Activity:
Below are some entries. Copy each line that holds the string "assert".

---

(** ** The winner of both tiers *)
Lemma find_first {A} (P Q : A → bool) l n :
  snd <$> List.find (λ p : nat * A,
      bool_decide (fst <$> (prod_map (Nat.add n) id <$> list_find (λ x, P x = true) l) = Some p.1) ||
      bool_decide (fst <$> (prod_map (Nat.add n) id <$> list_find (λ x, Q x = true) l) = Some p.1))
    (imap (λ i x, ((n + i)%nat, x)) l)
  = List.find (λ x, P x || Q x) l.
Proof.
  revert n. induction l as [|x l IH]; intros n; [done|]. cbn [list_find imap List.find].
  destruct (decide (P x = true)) as [HP|HP].
  { rewrite HP. cbn. rewrite (bool_decide_eq_true_2 (Some (n + 0)%nat = Some (n + 0)%nat)) by done. done. }
  apply not_true_is_false in HP. rewrite HP. cbn [orb].
  destruct (decide (Q x = true)) as [HQ|HQ].
  { rewrite HQ. cbn. rewrite (bool_decide_eq_true_2 (Some (n + 0)%nat = Some (n + 0)%nat)) by done.
    rewrite orb_true_r. done. }
  apply not_true_is_false in HQ. rewrite HQ. rewrite <- (IH (S n)).
  assert (∀ o : option (nat * A), fst <$> (prod_map (Nat.add n) id <$> (prod_map S id <$> o)) =
                                  fst <$> (prod_map (Nat.add (S n)) id <$> o)) as Ho.
  { intros [[i y]|]; cbn; [by rewrite Nat.add_succ_r|done]. }
  rewrite !Ho. cbn [fst].
  assert (∀ o : option (nat * A), bool_decide (fst <$> (prod_map (Nat.add (S n)) id <$> o) = Some (n + 0)%nat) = false) as Hn.
  { intros o. apply bool_decide_eq_false. destruct o as [[i y]|]; cbn; [|discriminate]. intros [= H]. lia. }
  rewrite !Hn. cbn [orb]. f_equal. f_equal. apply imap_ext. intros i y _. cbn. by rewrite Nat.add_succ_r.
Qed.

Lemma find_ext {A} (f g : A → bool) l : (∀ x, f x = g x) → List.find f l = List.find g l.
Proof. intros H. induction l as [|x l IH]; cbn; [done|]. rewrite H. by destruct (g x). Qed.

Section verdicts.
Context `{Regexes}.
(** The two tiers read apart agree with the manifest's own evaluation: the
    rule fusion takes as its winner, the first in priority order that the title or
    the screen tier selected, is the rule that evaluating the manifest on title and
    screen returns. *)
Theorem fusion_agrees_with_evaluation m title screen screen_esc :
  fused_winner m (title_winner m title) (screen_winner_esc m screen screen_esc) = evaluate_esc m title screen screen_esc.
Proof.
  unfold fused_winner, evaluate_esc, screen_winner_esc, screen_regions, title_winner.
  rewrite (find_ext (λ r, rule_holds r title screen screen_esc)
    (λ r, bool_decide (cr_region r = PaneTitle) && rule_matches r title [title] ||
          screen_rule_matches r (plain_rows screen) (escaped_rows <$> screen_esc))).
  - rewrite <- (find_first (λ r, bool_decide (cr_region r = PaneTitle) && rule_matches r title [title])
      (λ r, screen_rule_matches r (plain_rows screen) (escaped_rows <$> screen_esc)) (mf_rules m) O).
    f_equal. apply find_ext. intros [i r]. cbn [fst].
    assert (∀ o : option RuleRef, fst <$> (prod_map (Nat.add 0) id <$> o) = fst <$> o) as Ho by (by intros [[]|]).
    by rewrite !Ho.
  - intros r. unfold rule_holds, screen_rule_matches, rule_matches. destruct (cr_region r) as [|n].
    + rewrite bool_decide_eq_true_2 by done. by rewrite orb_false_r.
    + rewrite bool_decide_eq_false_2 by done. cbn [andb orb]. by destruct screen_esc.
Qed.

(** ** Idle needs a screen *)
Definition screen_of (m : Manifest) (i : SensorInput) : option RuleRef :=
  '(screen, esc) ← si_capture i; screen_winner_esc m screen esc.
Lemma fuse_idle m t s required confirmed ts :
  required = true → idle_class (det_state (fuse m t s required confirmed ts)) = true → confirmed = true.
Proof.
  intros ->. unfold fuse. cbn [andb]. destruct confirmed; [done|]. cbn [negb].
  destruct (fused_winner m t s) as [w|]; cbn; [|done]. destruct (idle_class (cr_state w)) eqn:Ew; cbn; [|congruence].
  destruct s as [[n r]|]; cbn; [|done]. destruct (idle_class (cr_state r)) eqn:Er; cbn; congruence.
Qed.
Lemma fuse_readings m t s required confirmed ts :
  det_readings (fuse m t s required confirmed ts) =
  option_list (tier_reading SensorTitle ts <$> t) ++ option_list (tier_reading SensorScreen ts <$> s).
Proof. unfold fuse. repeat case_match; done. Qed.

---

Response below:
  assert (∀ o : option (nat * A), fst <$> (prod_map (Nat.add n) id <$> (prod_map S id <$> o)) =
  assert (∀ o : option (nat * A), bool_decide (fst <$> (prod_map (Nat.add (S n)) id <$> o) = Some (n + 0)%nat) = false) as Hn.
    assert (∀ o : option RuleRef, fst <$> (prod_map (Nat.add 0) id <$> o) = fst <$> o) as Ho by (by intros [[]|]).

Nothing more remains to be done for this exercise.